Born at Home
For some parents, the idea of planning to have their baby born at home feels natural and normal; for others, especially in high-tech countries, the idea of a home birth may feel frightening and unnecessarily risky. Conflicting medical opinion has made the truth of the situation murkier, with the American Public Health Association encouraging more babies to be born at home, and the American College of Obstetricians and Gynecologists opposing it.
To help move beyond emotions to a clear-eyed view of the risks and benefits of home births, researchers looked at what happened to the babies of all of the women in the United States and Canada with due dates in the year 2000 who engaged the services of a certified professional midwife for a planned home birth. The results of this study of 5418 women and their babies were published in the June 18, 2005 British Medical Journal.

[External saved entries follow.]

Lemma pool_slot_intro p i v :
  0 <= i -> Bitmap.is_set (free_bitmap p) i = false -> vget (vector p) i = Some (Some v) ->
  slot p i = Some v.
Proof.
  intros Hi Hb Hv. unfold slot, assume_init. rewrite ?contains_key_eq.
  pose proof (vget_Some_bounds _ _ _ Hv).
  destruct (Z.leb_spec 0 i), (Z.ltb_spec i (vlen (vector p))); try lia.
  rewrite Hb, Hv. done.
Qed.

Lemma pool_slot_None p i :
  wf p -> slot p i = None <->
    ~ (0 <= i < vlen (vector p)) \/ Bitmap.is_set (free_bitmap p) i = true.
Proof.
  intros Hwf. split.
  - intros H. destruct (Bitmap.is_set (free_bitmap p) i) eqn:Hb; [by right|].
    left. intros Hi. destruct (wf_init _ p Hwf i Hi I Hb) as [v Hv].
    rewrite (pool_slot_intro p i v) in H by (done || lia). done.
  - intros H. destruct (slot p i) eqn:E; [|done].
    apply pool_slot_Some in E as (? & ? & ?). destruct H; congruence || lia.
Qed.

Lemma pool_contains_slot p i :
  wf p -> 0 <= i -> contains_key p i = bool_decide (is_Some (slot p i)).
Proof.
  intros Hwf Hi. destruct (slot p i) as [v|] eqn:E.
  - apply pool_slot_Some in E as (? & Hb & _). rewrite contains_key_eq. rewrite Hb.
    destruct (Z.ltb_spec i (vlen (vector p))); [|lia]. done.
  - apply pool_slot_None in E; [|done]. rewrite contains_key_eq.
    destruct (Z.ltb_spec i (vlen (vector p))); [|done].
    destruct E as [?|Hb]; [lia|]. by rewrite Hb.
Qed.

Lemma pool_get_slot p i : wf p -> 0 <= i -> get p i = Some (slot p i).
Proof.
  intros Hwf Hi. unfold get. rewrite pool_contains_slot by done.
  destruct (slot p i) as [v|] eqn:E; [|done].
  apply pool_slot_Some in E as (_ & _ & Hv). unfold assume_init. rewrite Hv. done.
Qed.
(* ===== verification/InfraRbTree.v ===== *)
(** * The red-black tree ([crates/hammer-infra/src/rbtree.rs])

    The nodes live in an index pool ([InfraPool]); index 0 holds the black
    sentinel that stands for every missing child and whose parent field the
    rotations and the removal overwrite, and the pool's opaque word is the
    root.  An index that is not occupied makes [expect] panic: [None].

    The source writes the left and the right case of a rotation and of both
    fix-up loops one after the other, as mirror images; they are one definition
    here, over the [side] at which the child hangs.  [prefetch_first] and
    [prefetch_node] only hint the processor and are not modelled, nor is the
    allocator-dependent [capacity].

    Loops take the number of slots of the pool as fuel.  [InfraRbHeap] to
    [InfraRbOps] hold the proofs. *)

From S2P Require Import Prelude InfraBitmap InfraPool.

Module RbTree.

Inductive Color : Type := Red | Black.
#[export] Instance color_eq_dec : EqDecision Color.
Proof. solve_decision. Defined.
Definition is_red (c : Color) : bool := match c with Red => true | Black => false end.

Record Node (K V : Type) : Type := mk_node {
  color : Color;
  parent : Z;
  left : Z;
  right : Z;
  key : K;
  value : V
}.
#[global] Arguments mk_node {K V} _ _ _ _ _ _.
#[global] Arguments color {K V} _.
#[global] Arguments parent {K V} _.
#[global] Arguments left {K V} _.
#[global] Arguments right {K V} _.
#[global] Arguments key {K V} _.
#[global] Arguments value {K V} _.

Inductive side : Type := SL | SR.
#[export] Instance side_eq_dec : EqDecision side.
Proof. solve_decision. Defined.
Definition opp (s : side) : side := match s with SL => SR | SR => SL end.

Section Tree.
Context {K V : Type}.
(** [Ord::cmp] and [Default] of the key, [Default] of the value. *)
Variable cmp : K -> K -> comparison.
Variables (key_default : K) (value_default : V).

Definition set_color (c : Color) (n : Node K V) : Node K V :=
  mk_node c (parent n) (left n) (right n) (key n) (value n).
Definition set_parent (i : Z) (n : Node K V) : Node K V :=
  mk_node (color n) i (left n) (right n) (key n) (value n).
Definition set_value (x : V) (n : Node K V) : Node K V :=
  mk_node (color n) (parent n) (left n) (right n) (key n) x.
Definition child (s : side) (n : Node K V) : Z := match s with SL => left n | SR => right n end.
Definition set_child (s : side) (i : Z) (n : Node K V) : Node K V :=
  match s with
  | SL => mk_node (color n) (parent n) i (right n) (key n) (value n)
  | SR => mk_node (color n) (parent n) (left n) i (key n) (value n)
  end.

(** The tree is the pool of its nodes. *)
Definition t : Type := Pool.t (Node K V).

Definition with_capacity (capacity : Z) : option t :=
  let nodes := Pool.with_capacity (Z.max (saturating_add 64 capacity 1) 1) in
  '(nodes, _) ← Pool.insert nodes (mk_node Black 0 0 0 key_default value_default);
  Some (Pool.set_opaque nodes 0).
Definition new : option t := with_capacity 16.

Definition len (p : t) : Z := saturating_sub (Pool.len p) 1.
Definition root (p : t) : Z := Pool.opaque p.
Definition set_root (p : t) (i : Z) : t := Pool.set_opaque p i.
Definition is_empty (p : t) : bool := root p =? 0.

Definition node (p : t) (i : Z) : option (Node K V) :=
  match Pool.get p i with Some (Some n) => Some n | _ => None end.
Definition node_mut (p : t) (i : Z) (f : Node K V -> Node K V) : option t :=
  '(p, occupied) ← Pool.get_mut p i f;
  if occupied : bool then Some p else None.
Definition color_of (p : t) (i : Z) : option Color := n ← node p i; Some (color n).

Definition fuel (p : t) : nat := S (length (Pool.vector p)).

(** ** Searching *)

Fixpoint find_loop (n : nat) (p : t) (k : K) (cursor : Z) : option (option Z) :=
  match n with
  | O => None
  | S n' =>
    if cursor =? 0 then Some None else
    x ← node p cursor;
    match cmp k (key x) with
    | Lt => find_loop n' p k (left x)
    | Gt => find_loop n' p k (right x)
    | Eq => Some (Some cursor)
    end
  end.
Definition find_node (p : t) (k : K) : option (option Z) := find_loop (fuel p) p k (root p).

Definition contains_key (p : t) (k : K) : option bool :=
  i ← find_node p k; Some (match i with Some _ => true | None => false end).

Definition get (p : t) (k : K) : option (option V) :=
  i ← find_node p k;
  match i with
  | None => Some None
  | Some i => n ← node p i; Some (Some (value n))
  end.

Definition get_mut (p : t) (k : K) (f : V -> V) : option (t * bool) :=
  i ← find_node p k;
  match i with
  | None => Some (p, false)
  | Some i => p ← node_mut p i (fun n => set_value (f (value n)) n); Some (p, true)
  end.

Fixpoint extreme_loop (n : nat) (s : side) (p : t) (i : Z) : option Z :=
  match n with
  | O => None
  | S n' =>
    x ← node p i;
    if child s x =? 0 then Some i else extreme_loop n' s p (child s x)
  end.
Definition minimum_index (p : t) (i : Z) : option Z := extreme_loop (fuel p) SL p i.
Definition maximum_index (p : t) (i : Z) : option Z := extreme_loop (fuel p) SR p i.

Definition entry_at (p : t) (i : Z) : option (K * V) := n ← node p i; Some (key n, value n).

Definition first (p : t) : option (option (K * V)) :=
  if root p =? 0 then Some None else
  i ← minimum_index p (root p); e ← entry_at p i; Some (Some e).
Definition last (p : t) : option (option (K * V)) :=
  if root p =? 0 then Some None else
  i ← maximum_index p (root p); e ← entry_at p i; Some (Some e).

Fixpoint predecessor_loop (n : nat) (p : t) (k : K) (cursor candidate : Z) : option Z :=
  match n with
  | O => None
  | S n' =>
    if cursor =? 0 then Some candidate else
    x ← node p cursor;
    match cmp k (key x) with
    | Gt => predecessor_loop n' p k (right x) cursor
    | _ => predecessor_loop n' p k (left x) candidate
    end
  end.
Fixpoint successor_loop (n : nat) (p : t) (k : K) (cursor candidate : Z) : option Z :=
  match n with
  | O => None
  | S n' =>
    if cursor =? 0 then Some candidate else
    x ← node p cursor;
    match cmp k (key x) with
    | Lt => successor_loop n' p k (left x) cursor
    | _ => successor_loop n' p k (right x) candidate
    end
  end.

Definition predecessor (p : t) (k : K) : option (option (K * V)) :=
  c ← predecessor_loop (fuel p) p k (root p) 0;
  if c =? 0 then Some None else e ← entry_at p c; Some (Some e).
Definition successor (p : t) (k : K) : option (option (K * V)) :=
  c ← successor_loop (fuel p) p k (root p) 0;
  if c =? 0 then Some None else e ← entry_at p c; Some (Some e).

(** ** Rotations *)

Definition rotate (s : side) (p : t) (x : Z) : option t :=
  nx ← node p x;
  let y := child (opp s) nx in
  ny ← node p y;
  let y_near := child s ny in
  p ← node_mut p x (set_child (opp s) y_near);
  p ← node_mut p y_near (set_parent x);
  nx ← node p x;
  let x_parent := parent nx in
  p ← node_mut p y (set_parent x_parent);
  p ← (if x_parent =? 0 then Some (set_root p y) else
       np ← node p x_parent;
       if child s np =? x then node_mut p x_parent (set_child s y)
       else node_mut p x_parent (set_child (opp s) y));
  p ← node_mut p y (set_child s x);
  node_mut p x (set_parent y).
Definition rotate_left : t -> Z -> option t := rotate SL.
Definition rotate_right : t -> Z -> option t := rotate SR.

(** ** Insertion *)

(** One round of [insert_fixup] for a parent that is the [s] child of the
    grandparent. *)
Definition insert_fixup_side (s : side) (p : t) (z par grand : Z) : option (t * Z) :=
  ng ← node p grand;
  let uncle := child (opp s) ng in
  cu ← color_of p uncle;
  if is_red cu then
    p ← node_mut p par (set_color Black);
    p ← node_mut p uncle (set_color Black);
    p ← node_mut p grand (set_color Red);
    Some (p, grand)
  else
    np ← node p par;
    '(p, z) ← (if child (opp s) np =? z then p ← rotate s p par; Some (p, par) else Some (p, z));
    nz ← node p z;
    let par := parent nz in
    np ← node p par;
    let grand := parent np in
    p ← node_mut p par (set_color Black);
    p ← node_mut p grand (set_color Red);
    p ← rotate (opp s) p grand;
    Some (p, z).

Fixpoint insert_fixup_loop (n : nat) (p : t) (z : Z) : option t :=
  match n with
  | O => None
  | S n' =>
    nz ← node p z;
    np ← node p (parent nz);
    if is_red (color np) then
      let par := parent nz in
      let grand := parent np in
      ng ← node p grand;
      '(p, z) ← insert_fixup_side (if left ng =? par then SL else SR) p z par grand;
      insert_fixup_loop n' p z
    else Some p
  end.

Definition insert_fixup (p : t) (z : Z) : option t :=
  p ← insert_fixup_loop (fuel p) p z;
  node_mut p (root p) (set_color Black).

(** The descent of [insert]: the parent for a new node, or the node that has
    the key. *)
Fixpoint insert_descend (n : nat) (p : t) (k : K) (par cursor : Z) : option (Z + Z) :=
  match n with
  | O => None
  | S n' =>
    if cursor =? 0 then Some (inl par) else
    x ← node p cursor;
    match cmp k (key x) with
    | Lt => insert_descend n' p k cursor (left x)
    | Gt => insert_descend n' p k cursor (right x)
    | Eq => Some (inr cursor)
    end
  end.

Definition insert (p : t) (k : K) (v : V) : option (t * option V) :=
  d ← insert_descend (fuel p) p k 0 (root p);
  match d with
  | inr cursor =>
    n ← node p cursor;
    p ← node_mut p cursor (set_value v);
    Some (p, Some (value n))
  | inl par =>
    '(p, i) ← Pool.insert p (mk_node Red par 0 0 k v);
    p ← (if par =? 0 then Some (set_root p i) else
         np ← node p par;
         match cmp k (key np) with
         | Lt => node_mut p par (set_child SL i)
         | _ => node_mut p par (set_child SR i)
         end);
    p ← insert_fixup p i;
    Some (p, None)
  end.

(** ** Removal *)

Definition transplant (p : t) (u v : Z) : option t :=
  nu ← node p u;
  let par := parent nu in
  p ← (if par =? 0 then Some (set_root p v) else
       np ← node p par;
       if left np =? u then node_mut p par (set_child SL v) else node_mut p par (set_child SR v));
  node_mut p v (set_parent par).

(** One round of [delete_fixup] for [x] the [s] child of its parent. *)
Definition delete_fixup_side (s : side) (p : t) (par : Z) : option (t * Z) :=
  npar ← node p par;
  let sib := child (opp s) npar in
  cs ← color_of p sib;
  '(p, sib) ← (if is_red cs then
      p ← node_mut p sib (set_color Black);
      p ← node_mut p par (set_color Red);
      p ← rotate s p par;
      npar ← node p par;
      Some (p, child (opp s) npar)
    else Some (p, sib));
  nsib ← node p sib;
  let near := child s nsib in
  let far := child (opp s) nsib in
  cn ← color_of p near;
  cf ← color_of p far;
  if negb (is_red cn) && negb (is_red cf) then
    p ← (if sib =? 0 then Some p else node_mut p sib (set_color Red));
    Some (p, par)
  else
    '(p, sib) ← (if negb (is_red cf) then
        p ← node_mut p near (set_color Black);
        p ← node_mut p sib (set_color Red);
        p ← rotate (opp s) p sib;
        npar ← node p par;
        Some (p, child (opp s) npar)
      else Some (p, sib));
    npar ← node p par;
    p ← node_mut p sib (set_color (color npar));
    p ← node_mut p par (set_color Black);
    nsib ← node p sib;
    p ← node_mut p (child (opp s) nsib) (set_color Black);
    p ← rotate s p par;
    Some (p, root p).

Fixpoint delete_fixup_loop (n : nat) (p : t) (x : Z) : option (t * Z) :=
  match n with
  | O => None
  | S n' =>
    if x =? root p then Some (p, x) else
    cx ← color_of p x;
    if is_red cx then Some (p, x) else
    nx ← node p x;
    let par := parent nx in
    npar ← node p par;
    '(p, x) ← delete_fixup_side (if left npar =? x then SL else SR) p par;
    delete_fixup_loop n' p x
  end.

Definition delete_fixup (p : t) (x : Z) : option t :=
  '(p, x) ← delete_fixup_loop (fuel p) p x;
  node_mut p x (set_color Black).

(** Unlinks the node [z]: the new tree, the child that moved up and the colour
    the tree lost. *)
Definition unlink (p : t) (z : Z) : option (t * Z * Color) :=
  nz ← node p z;
  if left nz =? 0 then
    p ← transplant p z (right nz); Some (p, right nz, color nz)
  else if right nz =? 0 then
    p ← transplant p z (left nz); Some (p, left nz, color nz)
  else
    y ← minimum_index p (right nz);
    ny ← node p y;
    let x := right ny in
    p ← (if parent ny =? z then node_mut p x (set_parent y)
         else
           p ← transplant p y (right ny);
           nz ← node p z;
           p ← node_mut p y (set_child SR (right nz));
           node_mut p (right nz) (set_parent y));
    p ← transplant p z y;
    nz ← node p z;
    p ← node_mut p y (set_child SL (left nz));
    p ← node_mut p (left nz) (set_parent y);
    nz ← node p z;
    p ← node_mut p y (set_color (color nz));
    Some (p, x, color ny).

Definition remove (p : t) (k : K) : option (t * option V) :=
  i ← find_node p k;
  match i with
  | None => Some (p, None)
  | Some z =>
    '(p, x, lost) ← unlink p z;
    p ← (if is_red lost then Some p else delete_fixup p x);
    '(p, removed) ← Pool.remove p z;
    Some (p, option_map value removed)
  end.

(** ** Iteration *)

(** Pushes [cursor] and its left descendants; the top of the stack is its
    head. *)
Fixpoint push_left (n : nat) (p : t) (stack : list Z) (cursor : Z) : option (list Z) :=
  match n with
  | O => None
  | S n' =>
    if cursor =? 0 then Some stack else
    x ← node p cursor;
    push_left n' p (cursor :: stack) (left x)
  end.

Definition iter (p : t) : option (list Z) := push_left (fuel p) p [] (root p).

Definition iter_next (p : t) (stack : list Z) : option (option ((K * V) * list Z)) :=
  match stack with
  | [] => Some None
  | i :: stack =>
    x ← node p i;
    stack ← push_left (fuel p) p stack (right x);
    Some (Some ((key x, value x), stack))
  end.

Fixpoint iter_collect (n : nat) (p : t) (stack : list Z) : option (list (K * V)) :=
  match n with
  | O => None
  | S n' =>
    r ← iter_next p stack;
    match r with
    | None => Some []
    | Some (e, stack) => rest ← iter_collect n' p stack; Some (e :: rest)
    end
  end.

(** The entries the iterator yields. *)
Definition entries (p : t) : option (list (K * V)) :=
  stack ← iter p; iter_collect (fuel p) p stack.

End Tree.

End RbTree.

These results were compared to babies born in hospitals that same year. Losing a baby is a tragedy. For women with low risk pregnancies, the actual mortality rate of the babies planned to deliver at home was low at 0.17 percent – about the same as for low risk pregnancies delivered in hospitals. The maternal mortality rate at home was 0.
One of the big differences between home and hospital births was in medical interventions. At home, 2 percent of women received episiotomies, compared with 33 percent in hospitals; about 1 in 200 deliveries used vacuums at home, compared to more than 1 in 20 in hospitals; and the C-section rate was less than 1 in 25 for those who planned to deliver at home, compared to almost 1 in 5 for those who planned their deliveries in hospitals.
Of course, the C-sections weren’t performed at home. At some point after labor began, about 12 percent of the women who planned to have their babies born at home ended up being transferred to a hospital. The midwife considered the transfer urgent for either the mother or the baby in about 3.4 percent of deliveries. To me, one of the key things to weigh when considering a home birth for a low risk pregnancy is the speed and level of expertise at which state-of-the-art emergency support is available if needed. In this situation, each minute is precious. I would like to see the implications of urgent transfers studied more closely.
However, for more than 96 percent of planned home deliveries of low risk pregnancies, emergency care never became an issue. For most, the home was turned into the peaceful place where the baby first met the world, the cord was cut, and the baby first nursed at her mother’s breast. More than two thirds of the financial costs were saved, many interventions were avoided, and there was no added mortality risk.